During British rule, Coorgs entered politics, government service, medicine, education, and law. Under British protection, Kodagu became a State with nominal independence. The Kodavas in turn earned a name as valiant soldiers and officers in the army. Many Kodavas fought in the two World Wars. They earned a reputation as able commanders and brave fighters both under the British rule as well as post independent India. Eventually, famous sons of Kodagu became prominent members of the armed forces of India. General K.S. Thimayya DSO and Field Marshal K.M. Cariappa OBE are both well known names to Indians.In 1950 Coorg was recognised as one of 27 different states of the Indian Union but in 1956 the state of Coorg was merged into Mysore (now Karnataka).

Language and literature

The Kodava language, Kodava takk, itself is related to, and borrows heavily from the neighbouring languages of Kannada, Malayalam, and Tamil; a point which has led ethnologists to speculate that their female ancestry is from the surrounding regions of Kodagu. Kodava takk has a lot of similarity in accent and pronunciation with that of Beary bashe, a dialect spoken by Bearys of Tulunadu. Family histories, rituals and other records were scripted on palm leaves by astrologers. These ancient, scripted leaves called Pattole(patt=palm, ole=leaf) are still preserved at Kodava Aine manes. Appaneravanda Appachakavi and Nadikeriyanda Chinnappa are the two important poets and writers of Kodava language. The Pattole Palame, a collection of Kodava folksongs and traditions compiled in the early 1900s by Nadikerianda Chinnappa, was first published in 1924. The most important Kodava literature, it is said to be one of the earliest, if not the earliest, collection of the folklore of a community in an Indian language. The fourth edition of the Pattole Palame was published in 2002 by the Karnataka Kodava Sahitya Academy. Nearly two thirds of the book consists of folksongs that were handed down orally through generations. Many of these songs are sung even today during marriage and death ceremonies, during our festivals relating to the seasons and during festivals in honour of local deities and heroes. Traditionally known as Balo Pat, these songs are sung by four men who beat dudis as they sing.
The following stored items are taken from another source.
(* ===== verification/CheckBudget.v ===== *)
(** * A check's time budget and the concurrency slots

    [runChecks] and [runCheck] of [internal/agent/agent.go] in time: when a
    check's context starts, when it gets a slot of the semaphore, and what is
    left of its budget then.  How long a batch takes and what a target needs
    to answer are arguments. *)

From Stdlib Require Import ZArith Lia List Bool Sorted.
From stdpp Require Import base tactics list.
From S2P Require Import Prelude.

Open Scope list_scope.
Open Scope Z_scope.

(** ** Checks at the semaphore *)

(** A goroutine of the singles loop: when its destination cleared, its
    [timeout_ms], and what its target needs to answer, [None] for a target that
    never does. *)
Record check : Type := mkCheck { cleared : time; budget : duration; needs : option duration }.

Inductive outcome : Type := Answered (elapsed : duration) | TimedOut.

(** [context.WithTimeout], made when the destination has cleared. *)
Definition deadline (c : check) : time := cleared c + budget c.

(** The check with a slot from [start] on: its outcome, and when it lets go. *)
Definition run_check (start : time) (c : check) : outcome * time :=
  match needs c with
  | Some t => if start + t <? deadline c then (Answered t, start + t) else (TimedOut, Z.max start (deadline c))
  | None => (TimedOut, Z.max start (deadline c))
  end.

(** When each slot is next free, soonest first. *)
Fixpoint release (t : time) (free : list time) : list time :=
  match free with
  | [] => [t]
  | f :: free' => if t <=? f then t :: free else f :: release t free'
  end.

(** The checks in the order they reach the semaphore.  Without a slot nothing
    ever runs. *)
Fixpoint run_singles (cs : list check) (free : list time) : list outcome :=
  match cs, free with
  | [], _ | _, [] => []
  | c :: cs, f :: free =>
      let '(o, until) := run_check (Z.max (cleared c) f) c in o :: run_singles cs (release until free)
  end.

(** The loop over the batches takes a slot before it goes on. *)
Fixpoint run_batches (bs : list duration) (now : time) (free : list time) : time * list time :=
  match bs, free with
  | [], _ | _, [] => (now, free)
  | b :: bs, f :: free => let start := Z.max now f in run_batches bs start (release (start + b) free)
  end.

(** A tick's checks: the batches' durations, then the single checks, whose
    destinations are asked for once the batches have their slots.  [wait] is
    what the gate takes for each. *)
Definition start_check (now : time) (w : duration * duration * option duration) : check :=
  let '(wait, timeout, needs) := w in mkCheck (now + wait) timeout needs.

Definition run_tick (concurrency : nat) (batches : list duration) (singles : list (duration * duration * option duration)) : list outcome :=
  let '(now, free) := run_batches batches 0 (replicate concurrency 0) in
  run_singles (map (start_check now) singles) free.

(** ** What the comments promise *)

(** A full budget of its own, from the moment the check starts to run. *)
Definition fresh (c : check) : outcome :=
  match needs c with Some t => if t <? budget c then Answered t else TimedOut | None => TimedOut end.

Lemma release_zero t n : 0 <= t -> release t (replicate n 0) = replicate n 0 ++ [t].
Proof.
  intros Ht. induction n as [|n IH]; [done|]. cbn. destruct (Z.leb_spec t 0); [|by rewrite IH].
  assert (t = 0) as -> by lia. clear. f_equal. induction n as [|n IH]; [done|]. cbn. by rewrite <- IH.
Qed.

Lemma release_length t free : length (release t free) = S (length free).
Proof. induction free as [|f free IH]; [done|]. cbn. destruct (t <=? f); cbn; by rewrite ?IH. Qed.

Lemma run_check_until start c : 0 <= start -> match needs c with Some t => 0 <= t | None => True end -> start <= snd (run_check start c).
Proof. intros Hs Hn. unfold run_check. destruct (needs c) as [t|]; [destruct (_ <? _)|]; cbn; lia. Qed.

Lemma release_front n t rest : 0 <= t -> exists rest', release t (replicate n 0 ++ rest) = replicate n 0 ++ rest' /\ length rest' = S (length rest).
Proof.
  intros Ht. induction n as [|n IH].
  - exists (release t rest). split; [done|]. apply release_length.
  - destruct IH as (rest' & E & Hl). cbn. destruct (Z.leb_spec t 0) as [H|H].
    + assert (t = 0) as -> by lia. exists (0 :: rest). split; [|done]. clear. f_equal. induction n as [|n IH]; [done|]. cbn. by rewrite <- IH.
    + exists rest'. by rewrite E.
Qed.

Lemma run_singles_fresh cs n rest :
  (length cs <= n)%nat ->
  Forall (fun c => 0 <= cleared c /\ match needs c with Some t => 0 <= t | None => True end) cs ->
  run_singles cs (replicate n 0 ++ rest) = map fresh cs.
Proof.
  revert n rest. induction cs as [|c cs IH]; intros n rest Hn Hcs; [by destruct n|].
  apply Forall_cons in Hcs as [[Hc Ht] Hcs]. destruct n as [|n]; [cbn in Hn; lia|]. cbn [replicate app run_singles map].
  rewrite Z.max_l by done. pose proof (run_check_until (cleared c) c Hc Ht) as Hu.
  assert (fst (run_check (cleared c) c) = fresh c) as Ho.
  { unfold run_check, fresh, deadline. destruct (needs c) as [t|]; [|done].
    assert (cleared c + t <? cleared c + budget c = (t <? budget c)) as -> by (destruct (Z.ltb_spec t (budget c)); [apply Z.ltb_lt|apply Z.ltb_ge]; lia).
    by destruct (t <? budget c). }
  destruct (run_check (cleared c) c) as [o until]. cbn [fst snd] in *. destruct (release_front n until rest) as (rest' & -> & _); [lia|].
  rewrite Ho. f_equal. apply IH; [cbn in Hn; lia|done].
Qed.

(** C17: A tick with no more checks than slots keeps the promise of [runCheck]'s
    comment: however long each destination took to clear, every check has its
    whole timeout to answer in. *)
Theorem enough_slots_fresh_budget n singles :
  (length singles <= n)%nat ->
  Forall (fun w => 0 <= fst (fst w) /\ match snd w with Some t => 0 <= t | None => True end) singles ->
  run_tick n [] singles = map (fun w => fresh (start_check 0 w)) singles.
Proof.
  intros Hn Hs. unfold run_tick. cbn [run_batches]. rewrite <- (app_nil_r (replicate n 0)), run_singles_fresh.
  - by rewrite map_map.
  - by rewrite length_map.
  - apply Forall_map. eapply Forall_impl; [exact Hs|]. intros [[wait timeout] t] [H1 H2]. cbn in *. by (split; [lia|]; destruct t).
Qed.

(** ** What the wait for a slot costs *)

(** Every slot busy past the check's deadline. *)
Lemma expired_at_start c cs f free :
  deadline c <= f -> match needs c with Some t => 0 <= t | None => True end ->
  run_singles (c :: cs) (f :: free) = TimedOut :: run_singles cs (release (Z.max (cleared c) f) free).
Proof.
  intros Hf Hn. cbn [run_singles]. unfold run_check. rewrite (Z.max_l (Z.max _ f)) by lia.
  destruct (needs c) as [t|]; [|done]. by rewrite (proj2 (Z.ltb_ge _ _)) by lia.
Qed.

Lemma release_ge b t free : b <= t -> Forall (fun f => b <= f) free -> Forall (fun f => b <= f) (release t free).
Proof.
  intros Ht. induction 1 as [|f free Hf Hfree IH]; cbn; [by repeat constructor|]. destruct (t <=? f); by repeat constructor.
Qed.

Lemma run_singles_expired b cs free :
  free <> [] -> Forall (fun f => b <= f) free ->
  Forall (fun c => deadline c <= b /\ match needs c with Some t => 0 <= t | None => True end) cs ->
  run_singles cs free = replicate (length cs) TimedOut.
Proof.
  revert free. induction cs as [|c cs IH]; intros free Hne Hfree Hcs; [by destruct free|]. destruct free as [|f free]; [done|].
  apply Forall_cons in Hfree as [Hf Hfree]. apply Forall_cons in Hcs as [[Hc Hn] Hcs].
  rewrite expired_at_start by (lia || done). cbn [length replicate]. f_equal. apply IH; [|by apply release_ge; [lia|]|done].
  intros E. apply (f_equal length) in E. by rewrite release_length in E.
Qed.

(** The dead targets' checks take one slot each, until their deadline. *)
Lemma run_singles_dead T k cs rest :
  0 <= T -> Forall (fun f => T <= f) rest ->
  exists rest', Forall (fun f => T <= f) rest' /\ length rest' = (k + length rest)%nat
  /\ run_singles (replicate k (mkCheck 0 T None) ++ cs) (replicate k 0 ++ rest) = replicate k TimedOut ++ run_singles cs rest'.
Proof.
  intros HT. revert rest. induction k as [|k IH]; intros rest Hrest; [by exists rest|].
  cbn [replicate app run_singles run_check needs cleared]. unfold deadline. cbn [cleared budget]. rewrite !Z.max_r by lia. rewrite Z.add_0_l.
  assert (exists rest1, release T (replicate k 0 ++ rest) = replicate k 0 ++ rest1 /\ Forall (fun f => T <= f) rest1 /\ length rest1 = S (length rest)) as (rest1 & -> & H1 & Hl).
  { clear IH. induction k as [|k IH].
    - exists (release T rest). split; [done|]. split; [by apply release_ge|apply release_length].
    - destruct IH as (r & E & Hr & Hl). cbn. destruct (Z.leb_spec T 0) as [H|H].
      + assert (T = 0) as -> by lia. exists (0 :: rest). split; [|split; [by constructor|done]]. clear. f_equal. induction k as [|k IH]; [done|]. cbn. by rewrite <- IH.
      + exists r. by rewrite E. }
  destruct (IH rest1 H1) as (r & Hr & Hlr & E). exists r. split; [done|]. split; [lia|]. by rewrite E.
Qed.

(** C16: The context starts before the wait for a slot, so the wait is taken from
    the budget.  When as many checks of targets that never answer as there are
    slots reach the semaphore first, every other check of the tick whose
    deadline is no later times out without having run, whatever its own target
    would have answered. *)
Theorem saturated_slots_starve n T others :
  0 <= T -> (0 < n)%nat ->
  Forall (fun w => fst (fst w) + snd (fst w) <= T /\ match snd w with Some t => 0 <= t | None => True end) others ->
  run_tick n [] (replicate n (0, T, None) ++ others) = replicate (n + length others) TimedOut.
Proof.
  intros HT Hn Ho. unfold run_tick. cbn [run_batches]. rewrite map_app. change (map (start_check 0)) with (fmap (M:=list) (start_check 0)). rewrite fmap_replicate. cbn [start_check]. rewrite Z.add_0_l.
  destruct (run_singles_dead T n (start_check 0 <$> others) [] HT (Forall_nil_2 _)) as (rest & Hr & Hl & E).
  rewrite app_nil_r in E. refine (eq_trans E _). clear E.
  rewrite (run_singles_expired T); [by rewrite length_fmap, <- replicate_add|intros ->; cbn in Hl; lia|done|].
  apply Forall_map. eapply Forall_impl; [exact Ho|]. intros [[wait timeout] t] [H1 H2]. unfold deadline. cbn in *. by (split; [lia|]; destruct t).
Qed.

(** A pooled batch holds its slot as long as it runs: with a single slot, every
    single check that shares a tick with a batch longer than its own deadline
    times out the same way. *)
Lemma batch_starves_singles b singles :
  0 <= b ->
  Forall (fun w => fst (fst w) + snd (fst w) <= b /\ match snd w with Some t => 0 <= t | None => True end) singles ->
  run_tick 1 [b] singles = replicate (length singles) TimedOut.
Proof.
  intros Hb Hs. unfold run_tick. cbn. rewrite (run_singles_expired b); [by rewrite length_map|done|by repeat constructor|].
  apply Forall_map. eapply Forall_impl; [exact Hs|]. intros [[wait timeout] t] [H1 H2]. unfold deadline. cbn in *. by (split; [lia|]; destruct t).
Qed.

(** ** Witnesses *)

Definition five : duration := 5 * second.

Lemma enough_slots_fresh_budget_witness :
  run_tick 2 [] [(12 * second, five, Some second); (0, five, None)] = [Answered second; TimedOut].
Proof.
  refine (eq_trans (enough_slots_fresh_budget 2 [(12 * second, five, Some second); (0, five, None)] _ _) _).
  - cbn. lia.
  - repeat (apply Forall_cons; split; [split; by vm_compute|]). apply Forall_nil_2.
  - by vm_compute.
Defined.

(** Four slots, four dead targets, and two that would answer in 20 ms. *)
Lemma saturated_slots_starve_witness :
  let healthy := [(0, five, Some (20 * millisecond)); (0, five, Some (20 * millisecond))] in
  run_tick 4 [] (replicate 4 (0, five, None) ++ healthy) = replicate 6 TimedOut
  /\ map (fun w => fresh (start_check 0 w)) healthy = [Answered (20 * millisecond); Answered (20 * millisecond)].
Proof.
  cbn zeta. split; [|by vm_compute].
  apply (saturated_slots_starve 4 five [(0, five, Some (20 * millisecond)); (0, five, Some (20 * millisecond))]).
  - unfold five, second. lia.
  - lia.
  - repeat (apply Forall_cons; split; [split; by vm_compute|]). apply Forall_nil_2.
Defined.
The songs have haunting melodies and evoke memories of times long past. Kodava folk dances are performed to the beat of many of these songs. The Pattole Palame was written using the Kannada script originally; it has been translated into English by Boverianda Nanjamma and Chinnappa, grandchildren of Nadikerianda Chinnappa, and has been published by Rupa & Co., New Delhi.[1]

Practices of worship

The temple tank of Omkareshwara Temple at Coorg, the town in the background

Shrines and deities

The Kodavas of Kodagu were originally ancestor worshippers. The chief deities are Bhagwathi(Parvati), Mahadeva(Shiva), Bhadrakali (a form of Parvati as Kali or Durga), Subramani and Aiyappa. Iggutappa, the most important local God, is an incarnation of Lord Subramani , the God of snakes, rain, harvest and rice.The reverence of various spirits in addition to the established gods of Hinduism is also part of their religion. This is similar to the bhuta aradhana of Tulunad. There are many spirits worshipped in Kodagu. The Kodavas also practiced snake worship. On their ancestral clan lands they have a shrine (Kaimada), which is the shrine of the clan's first ancestor (Guru Karana),where they offer prayers and obeisance. The spirits of departed souls who were prominent figures in the community and had done good deeds while they were alive were worshipped. These spirit gods do not have a set form of physical representation. Symbolically a piece of rock is sanctified and considered as such a spirit deity. A number of weapons, made of wood or metal, are kept in the Keimadas. The shrine is usually made of clay or wood or covered with sheet metal, and housed within a roofed structure built near the entrance to the ain-mane. The founder of each clan (Okka), the Guru Karana, is worshipped by the members of that particular clan. Sometimes it is simply kept on a platform under a sap-exuding tree near the entrance of ainemane. Some clans conduct a karana kola, a dance of the ancestral spirit during which a Malayalee migrant dresses in elaborate colorful clothing and dances in a trance and acts as an oracle. During this ceremony he is symbolically possessed by the karana, the original founder of the particular clan. In every home a lamp called Nellakki Bolucha is lit in honor of the Guru Karana. The lamp in the central hall is lit by the embers of the kitchen hearth every day. Kodavas were also nature worshippers revering sun, moon, earth and fire. Fire of the kitchen hearth is especially sacred. Each village had a Bhagwathi, each lane had a snake daity and each nad(region) had an Aiyappa. The Kodavas worshipped Mahadeva as well.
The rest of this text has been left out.